Checkpoints are essentially snapshops of a simulation. You would want to use a checkpoint when your simulation takes an extremely long time (which is almost always the case) so you can resume from that checkpoint at a later time with the DerivO3CPU.
First of all, you need to create a checkpoint. Each checkpoint as saved in a new directory named ‘cpt.TICKNUMBER’, where TICKNUMBER refers to the tick value at which this checkpoint was created. There are several ways in which a checkpoint can be created:
- After booting the gem5 simulator, execute the command m5 checkpoint. One can execute the command manually using m5term, or include it in a run script to do this automatically after the Linux kernel has booted up.
- There is a pseudo instruction that can be used for creating checkpoints. For example, one may include this pseduo instruction in an application program, so that the checkpoint is created when the application has reached a certain state.
- The option --take-checkpoints can be provided to the python scripts (fs.py, ruby_fs.py) so that checkpoints are dumped periodically. The option --checkpoint-at-end can be used for creating the checkpoint at the end of the simulation. Take a look at the file configs/common/Options.py for these options.
While creating checkpoints with Ruby memory model, it is necessary to use the MOESI hammer protocol. This is because checkpointing the correct memory state requires that the caches are flushed to the memory. This flushing operation is currently supported only with the MOESI hammer protocol.
Restoring from a checkpoint can usually be easily done from the command line, e.g.:
build/ALPHA/gem5.debug configs/example/fs.py -r N OR build/ALPHA/gem5.debug configs/example/fs.py --checkpoint-restore=N
The number N is integer that represents checkpoint number which usually starts from 1 then increases incrementally to 2,3,4…

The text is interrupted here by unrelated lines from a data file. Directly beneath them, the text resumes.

(* ===== verification/BitmapUni.v ===== *)
(** * BITMAP_UNITIME mode: several ranges, recycled in turn

    [dhcp-lib/dhcp_bitmap_unitime.h] and [dhcp-lib/dhcp_bitmap_unitime.c].  The
    array of ranges the pool points to is part of the model's pool. *)
From S2P Require Import Prelude BitmapOps BitmapVar.

Open Scope Z_scope.

Record dhcp_bmpool_uni_t := mkUni {
  u_pool_start : Z;
  u_lease_time : Z;
  u_counter : Z;
  u_ranges : list dhcp_bmrange_t;
  u_range_size : Z;
  u_num_ranges : Z;
  u_cur_range : Z
}.

Definition u_set_counter (p : dhcp_bmpool_uni_t) (c : Z) : dhcp_bmpool_uni_t :=
  mkUni (u_pool_start p) (u_lease_time p) c (u_ranges p) (u_range_size p) (u_num_ranges p)
    (u_cur_range p).
Definition u_set_ranges (p : dhcp_bmpool_uni_t) (rs : list dhcp_bmrange_t) : dhcp_bmpool_uni_t :=
  mkUni (u_pool_start p) (u_lease_time p) (u_counter p) rs (u_range_size p) (u_num_ranges p)
    (u_cur_range p).
Definition u_set_cur (p : dhcp_bmpool_uni_t) (r : Z) : dhcp_bmpool_uni_t :=
  mkUni (u_pool_start p) (u_lease_time p) (u_counter p) (u_ranges p) (u_range_size p)
    (u_num_ranges p) r.

(** [pool->ranges[i]] *)
Definition get_range (p : dhcp_bmpool_uni_t) (i : Z) : outcome dhcp_bmrange_t :=
  deref (u_ranges p) (Z.to_nat i).
Definition put_range (p : dhcp_bmpool_uni_t) (i : Z) (r : dhcp_bmrange_t)
    : outcome dhcp_bmpool_uni_t :=
  rs ← store (u_ranges p) (Z.to_nat i) r; Ret (u_set_ranges p rs).

Definition range_base (p : dhcp_bmpool_uni_t) : Z :=
  u_pool_start p ⊞ u32 (u_cur_range p * u_range_size p).

Definition dhcp_bmpool_uni_ip_used (p : dhcp_bmpool_uni_t) (ip : Z) : outcome bool :=
  let rbase := range_base p in
  if (ip <? rbase) || (rbase ⊞ u_range_size p <=? ip) then Ret true else
  let bit := ip ⊟ rbase in
  r ← get_range p (u_cur_range p);
  dhcp_bm_used (ips r) bit (u_range_size p).

Definition dhcp_bmpool_uni_recycle (p : dhcp_bmpool_uni_t) (range_idx : Z)
    : outcome dhcp_bmpool_uni_t :=
  if u_num_ranges p <=? range_idx then Ret p else
  r ← get_range p range_idx;
  l ← bm_zero (ips r) (u_range_size p);
  put_range p range_idx (mkRange l 0).

Fixpoint uni_init_loop (n : nat) (i : Z) (p : dhcp_bmpool_uni_t) : outcome dhcp_bmpool_uni_t :=
  match n with
  | O => Ret p
  | S n => p ← dhcp_bmpool_uni_recycle p i; uni_init_loop n (i + 1) p
  end.

(** [p] is the pool's storage before the call; its [counter] is not set. *)
Definition dhcp_bmpool_uni_init (p : dhcp_bmpool_uni_t) (pool_start lease_time : Z)
    (ranges : list dhcp_bmrange_t) (range_size num_ranges : Z) : outcome dhcp_bmpool_uni_t :=
  uni_init_loop (Z.to_nat num_ranges) 0
    (mkUni pool_start lease_time (u_counter p) ranges range_size num_ranges 0).

Definition range_expired (r : dhcp_bmrange_t) (cur_time : Z) : bool :=
  (0 <? range_expire r) && (range_expire r <=? cur_time).

(** [(uint8_t)((cur_range + 1u) % num_ranges)] *)
Definition next_range (p : dhcp_bmpool_uni_t) : outcome Z :=
  if u_num_ranges p =? 0 then Ub
  else Ret (u8 ((u_cur_range p + 1) `mod` u_num_ranges p)).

By default, gem5 assumes that the checkpoint is to be restored using Atomic CPUs. This may not work if the checkpoint was recorded using Timing / Detailed / Inorder CPU. One can mention the option
--restore-with-cpu <CPU Type> on the command line. The cpu type supplied with this option is then used for restoring from the checkpoint.
Detailed example: Parsec
In the following section we would describe how checkpoints are created for workloads PARSEC benchmark suite. However similar procedure can be followed to create checkpoint for other workloads beyond PARSEC suite. Following are the high level steps of creating checkpoint:
- Annotate each workload with start and end of Region of Interest and with start and end of work units in the program.
- Take a checkpoint at the start of the Region of Interest.
- Simulate the whole program in the Region of Interest and periodically take checkpoints.
- Analyse the statistics corresponding to periodic checkpoints and select the most interesting section of the program execution.
- Take warm up cache trace for Ruby before reaching most interesting portion of the program and take the final checkpoint. In each of the following sections we explain each of the above steps in more details.
Annotation is required for two purposes: for defining region of program beyond the initialization section of a program and for defining logical units of work in each of the workloads.
Workloads in PARSEC benchmark suite, already has annotating demarcating start and end of portion of program without program initialization section and program finalization section. We just use gem5 specific annotation for start of Region of Interest. The start of the Region of Interest (ROI) is marked by m5_roi_begin() and the end of ROI is demarcated by m5_roi_end().
Due to large simulation time its not always possible to simulate whole program. Moreover, unlike single threaded programs, simulating for a given number instructions in multi-threaded workloads is not a correct way to simulate portion of a program due to possible presence of instructions spinning on synchronization variable. Thus it is important define semantically meaningful logical units of work in each workload. Simulating for a given number of workuints in a multi-threaded workloads gives a reasonable way of simulating portion of workloads as the problem of instructions spinning on synchronization variables.
Sampling (switching between functional and detailed models) can be implemented via your Python script. In your script you can direct the simulator to switch between two sets of CPUs. To do this, in your script setup a list of tuples of (oldCPU, newCPU). If there are multiple CPUs you wish to switch simultaneously, they can all be added to that list. For example:
run_cpu1 = SimpleCPU() switch_cpu1 = DetailedCPU(switched_out=True) run_cpu2 = SimpleCPU() switch_cpu2 = FooCPU(switched_out=True) switch_cpu_list = [(run_cpu1,switch_cpu1),(run_cpu2,switch_cpu2)]
Note that the CPU that does not immediately run should have the parameter “switched_out=True”. This keeps those CPUs from adding themselves to the list of CPUs to run; they will instead get added when you switch them in.
In order for gem5 to instantiate all of your CPUs, you must make the CPUs that will be switched in a child of something that is in the configuration hierarchy. Unfortunately at the moment some configuration limitations force the switch CPU to be placed outside of the System object. The Root object is the next most convenient place to place the CPU, as shown below:
m5.simulate(500) # simulate for 500 cycles m5.switchCpus(switch_cpu_list) m5.simulate(500) # simulate another 500 cycles after switching
Note that gem5 may have to simulate for a few cycles prior to switching CPUs due to any outstanding state that may be present in the CPUs being switched out.